_TASK DATA_:

(** [`${feedUrl}::${item.link || item.title}`] *)
Definition article_id (feedUrl : string) (item : Item.t) : string :=
  feedUrl +:+ "::" +:+ js_or (Item.link item) (Item.title item).

(** The row the INSERT of [upsertArticles] proposes. *)
Definition fresh_row (now : Z) (feedUrl feedName : string) (item : Item.t) : Row.t :=
  {| Row.feed_url := feedUrl;
     Row.feed_name := feedName;
     Row.title := Item.title item;
     Row.link := Item.link item;
     Row.published := Item.published item;
     Row.published_ts := publishedTs (Item.published item);
     Row.content := Item.content item;
     Row.author := Item.author item;
     Row.is_read := default_is_read;
     Row.is_starred := default_is_starred;
     Row.fetched_at := now |}.

(** [ON CONFLICT(id) DO UPDATE SET feed_name, title, link, published,
    published_ts, content, author, fetched_at]: the columns not listed
    ([feed_url], [is_read], [is_starred]) keep the stored value. *)
Definition conflict_update (now : Z) (feedName : string) (item : Item.t) (old : Row.t) : Row.t :=
  {| Row.feed_url := Row.feed_url old;
     Row.feed_name := feedName;
     Row.title := Item.title item;
     Row.link := Item.link item;
     Row.published := Item.published item;
     Row.published_ts := publishedTs (Item.published item);
     Row.content := Item.content item;
     Row.author := Item.author item;
     Row.is_read := Row.is_read old;
     Row.is_starred := Row.is_starred old;
     Row.fetched_at := now |}.

(** The row left under the id of [item] by its INSERT, given the row stored
    there before. *)
Definition written (now : Z) (feedUrl feedName : string) (item : Item.t)
    (before : option Row.t) : Row.t :=
  match before with
  | Some old => conflict_update now feedName item old
  | None => fresh_row now feedUrl feedName item
  end.

(** One iteration of the loop of [upsertArticles]. *)
Definition upsert_item (now : Z) (feedUrl feedName : string)
    (t : gmap string Row.t) (item : Item.t) : gmap string Row.t :=
  let id := article_id feedUrl item in
  <[id := written now feedUrl feedName item (t !! id)]> t.

Definition upsert_loop (now : Z) (feedUrl feedName : string) (items : list Item.t)
    (t : gmap string Row.t) : gmap string Row.t :=
  foldl (upsert_item now feedUrl feedName) t items.

(** [upsertArticles(feedUrl, feedName, items)], with [now] the value of
    [Date.now()] read on entry. *)
Definition upsertArticles (now : Z) (feedUrl feedName : string) (items : list Item.t)
    (db : Db) : Db :=
  set_articles (prune feedUrl (upsert_loop now feedUrl feedName items (articles db))) db.


(** [addFeed({ url, name, addedAt })] *)
Definition addFeed (url name addedAt : string) (db : Db) : Db :=
  let ts := Date_getTime addedAt in
  set_feeds (insert_or_ignore url {| Feed.name := name; Feed.added_at := ts |} (feeds db)) db.

(** Modelled from the spec: deleting a Feed row "cascades to delete all
    articles whose feedUrl matches".  The cascade is declared by the table
    schema, which is not among the sources; [removeFeed] itself only issues
    [DELETE FROM feeds WHERE url = $1]. *)
Definition cascade_articles (url : string) (t : gmap string Row.t) : gmap string Row.t :=
  filter (λ kr, Row.feed_url kr.2 ≠ url) t.

(** [removeFeed(url)] *)
Definition removeFeed (url : string) (db : Db) : Db :=
  {| feeds := delete url (feeds db);
     articles := cascade_articles url (articles db);
     meta := meta db |}.

(** The conditions [listArticles] pushes onto its WHERE clause. *)
Inductive Condition :=
  | FeedUrlEq (u : string)
  | IsReadEq0
  | IsStarredEq1.

Definition holds (c : Condition) (r : Row.t) : Prop :=
  match c with
  | FeedUrlEq u => Row.feed_url r = u
  | IsReadEq0 => Row.is_read r = 0
  | IsStarredEq1 => Row.is_starred r = 1
  end.

Global Instance holds_dec c r : Decision (holds c r).
Proof. destruct c; simpl; apply _. Defined.

(** [feedUrl] and [filter] are the two optional properties of the argument
    object; [None] is [undefined]. *)
Definition conditions (feedUrl filter : option string) : list Condition :=
  (match feedUrl with
   | Some u => if truthy u then [FeedUrlEq u] else []
   | None => []
   end) ++
  (match filter with
   | Some f =>
       if decide (f = "unread") then [IsReadEq0]
       else if decide (f = "starred") then [IsStarredEq1]
       else []
   | None => []
   end).

(** [conditions.join(" AND ")]; no WHERE clause when the list is empty. *)
Definition where_clause (conds : list Condition) (kr : string * Row.t) : Prop :=
  Forall (λ c, holds c kr.2) conds.

Global Instance where_clause_dec conds kr : Decision (where_clause conds kr).
Proof. unfold where_clause. apply _. Defined.

Definition rowToArticle (r : string * Row.t) : Article.t :=
  {| Article.id := r.1;
     Article.feedUrl := Row.feed_url r.2;
     Article.feedName := Row.feed_name r.2;
     Article.title := Row.title r.2;
     Article.link := Row.link r.2;
     Article.published := Row.published r.2;
     Article.content := Row.content r.2;
     Article.author := Row.author r.2;
     Article.is_read := js_bool (Row.is_read r.2);
     Article.is_starred := js_bool (Row.is_starred r.2) |}.

(** The rows [db.select] hands to [rows.map(rowToArticle)]. *)
Definition listArticles_rows (feedUrl filter : option string) (db : Db) : list (string * Row.t) :=
  select_ordered (where_clause (conditions feedUrl filter)) (articles db).

(** [listArticles({ feedUrl, filter })] *)
Definition listArticles (feedUrl filter : option string) (db : Db) : list Article.t :=
  rowToArticle <$> listArticles_rows feedUrl filter db.

Definition set_is_read (v : Z) (r : Row.t) : Row.t :=
  {| Row.feed_url := Row.feed_url r; Row.feed_name := Row.feed_name r;
     Row.title := Row.title r; Row.link := Row.link r;
     Row.published := Row.published r; Row.published_ts := Row.published_ts r;
     Row.content := Row.content r; Row.author := Row.author r;
     Row.is_read := v; Row.is_starred := Row.is_starred r;
     Row.fetched_at := Row.fetched_at r |}.

Definition set_is_starred (v : Z) (r : Row.t) : Row.t :=
  {| Row.feed_url := Row.feed_url r; Row.feed_name := Row.feed_name r;
     Row.title := Row.title r; Row.link := Row.link r;
     Row.published := Row.published r; Row.published_ts := Row.published_ts r;
     Row.content := Row.content r; Row.author := Row.author r;
     Row.is_read := Row.is_read r; Row.is_starred := v;
     Row.fetched_at := Row.fetched_at r |}.

(** [CASE WHEN c = 1 THEN 0 ELSE 1 END] *)
Definition toggle (c : Z) : Z := if decide (c = 1) then 0 else 1.

(** The flag columns hold only the two integers the statements write. *)
Definition flag (n : Z) : Prop := n = 0 ∨ n = 1.

Definition flags_ok (db : Db) : Prop :=
  ∀ id r, articles db !! id = Some r → flag (Row.is_read r) ∧ flag (Row.is_starred r).

(** A row with other values in the two sort columns. *)
Definition set_sort_columns (ts fetched : Z) (r : Row.t) : Row.t :=
  {| Row.feed_url := Row.feed_url r; Row.feed_name := Row.feed_name r;
     Row.title := Row.title r; Row.link := Row.link r;
     Row.published := Row.published r; Row.published_ts := ts;
     Row.content := Row.content r; Row.author := Row.author r;
     Row.is_read := Row.is_read r; Row.is_starred := Row.is_starred r;
     Row.fetched_at := fetched |}.

(** [markRead(articleId)] *)
Definition markRead (articleId : string) (db : Db) : Db :=
  set_articles (alter (set_is_read 1) articleId (articles db)) db.

(** [toggleRead(articleId)] *)
Definition toggleRead (articleId : string) (db : Db) : Db :=
  set_articles (alter (λ r, set_is_read (toggle (Row.is_read r)) r) articleId (articles db)) db.

(** [toggleStar(articleId)] *)
Definition toggleStar (articleId : string) (db : Db) : Db :=
  set_articles (alter (λ r, set_is_starred (toggle (Row.is_starred r)) r) articleId (articles db)) db.

(** [markAllRead(articleIds)]: returns at once on an empty list, otherwise
    [UPDATE articles SET is_read = 1 WHERE id IN (...)]. *)
Definition markAllRead (articleIds : list string) (db : Db) : Db :=
  match articleIds with
  | [] => db
  | _ =>
      set_articles
        (map_imap (λ id r, Some (if decide (id ∈ articleIds) then set_is_read 1 r else r))
                  (articles db)) db
  end.

(** ** The legacy import *)

(** [localStorage] as [getLocalStorage] sees it: the parsed value under each
    of the four keys, [None] when the key is absent or does not parse. *)
Record LocalStorage := {
  rss_feeds : option (list LegacyFeed.t);
  rss_articles : option (list LegacyArticle.t);
  rss_read : option (gmap string bool);
  rss_starred : option (gmap string bool)
}.

Definition removeItem (key : string) (ls : LocalStorage) : LocalStorage :=
  if decide (key = "rss-feeds") then
    {| rss_feeds := None; rss_articles := rss_articles ls;
       rss_read := rss_read ls; rss_starred := rss_starred ls |}
  else if decide (key = "rss-articles") then
    {| rss_feeds := rss_feeds ls; rss_articles := None;
       rss_read := rss_read ls; rss_starred := rss_starred ls |}
  else if decide (key = "rss-read") then
    {| rss_feeds := rss_feeds ls; rss_articles := rss_articles ls;
       rss_read := None; rss_starred := rss_starred ls |}
  else if decide (key = "rss-starred") then
    {| rss_feeds := rss_feeds ls; rss_articles := rss_articles ls;
       rss_read := rss_read ls; rss_starred := None |}
  else ls.

(** The database together with the browser's [localStorage]. *)
Record World := { db : Db; storage : LocalStorage }.

Definition MARKER : string := "migrated_from_localstorage".

(** [rows.length > 0 && rows[0].value === "1"] *)
Definition migrated (d : Db) : bool := bool_decide (meta d !! MARKER = Some "1").

(** [legacy && legacy[id] ? 1 : 0] *)
Definition legacy_flag (legacy : option (gmap string bool)) (id : string) : Z :=
  match legacy with
  | Some m => if default false (m !! id) then 1 else 0
  | None => 0
  end.

(** The statements the import issues, each committed on its own. *)
Inductive Stmt :=
  | InsertFeedOrIgnore (url : string) (r : Feed.row)
  | InsertArticleOrIgnore (id : string) (r : Row.t)
  | ReplaceMarker
  | RemoveItem (key : string).

Definition exec (w : World) (st : Stmt) : World :=
  match st with
  | InsertFeedOrIgnore url r =>
      {| db := set_feeds (insert_or_ignore url r (feeds (db w))) (db w); storage := storage w |}
  | InsertArticleOrIgnore id r =>
      {| db := set_articles (insert_or_ignore id r (articles (db w))) (db w); storage := storage w |}
  | ReplaceMarker =>
      {| db := set_meta (<[MARKER := "1"]> (meta (db w))) (db w); storage := storage w |}
  | RemoveItem key =>
      {| db := db w; storage := removeItem key (storage w) |}
  end.

Definition run (script : list Stmt) (w : World) : World := foldl exec w script.

(** The clock readings of one call: [Date.now()] taken before the article
    loop, and [new Date().toISOString()] as read at the i-th legacy feed. *)
Record Clock := { now_ms : Z; now_iso : nat → string }.

Definition feed_stmt (c : Clock) (i : nat) (feed : LegacyFeed.t) : Stmt :=
  let ts := Date_getTime (js_or_opt (LegacyFeed.addedAt feed) (now_iso c i)) in
  InsertFeedOrIgnore (LegacyFeed.url feed)
    {| Feed.name := LegacyFeed.name feed; Feed.added_at := ts |}.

_WORK TASK_: Look above for the line containing "(feeds db)) db.". Output from there through the line containing "Definition removeFeed (url", exactly and inclusively.

_TASK ANSWER_:
  set_feeds (insert_or_ignore url {| Feed.name := name; Feed.added_at := ts |} (feeds db)) db.

(** Modelled from the spec: deleting a Feed row "cascades to delete all
    articles whose feedUrl matches".  The cascade is declared by the table
    schema, which is not among the sources; [removeFeed] itself only issues
    [DELETE FROM feeds WHERE url = $1]. *)
Definition cascade_articles (url : string) (t : gmap string Row.t) : gmap string Row.t :=
  filter (λ kr, Row.feed_url kr.2 ≠ url) t.

(** [removeFeed(url)] *)
Definition removeFeed (url : string) (db : Db) : Db :=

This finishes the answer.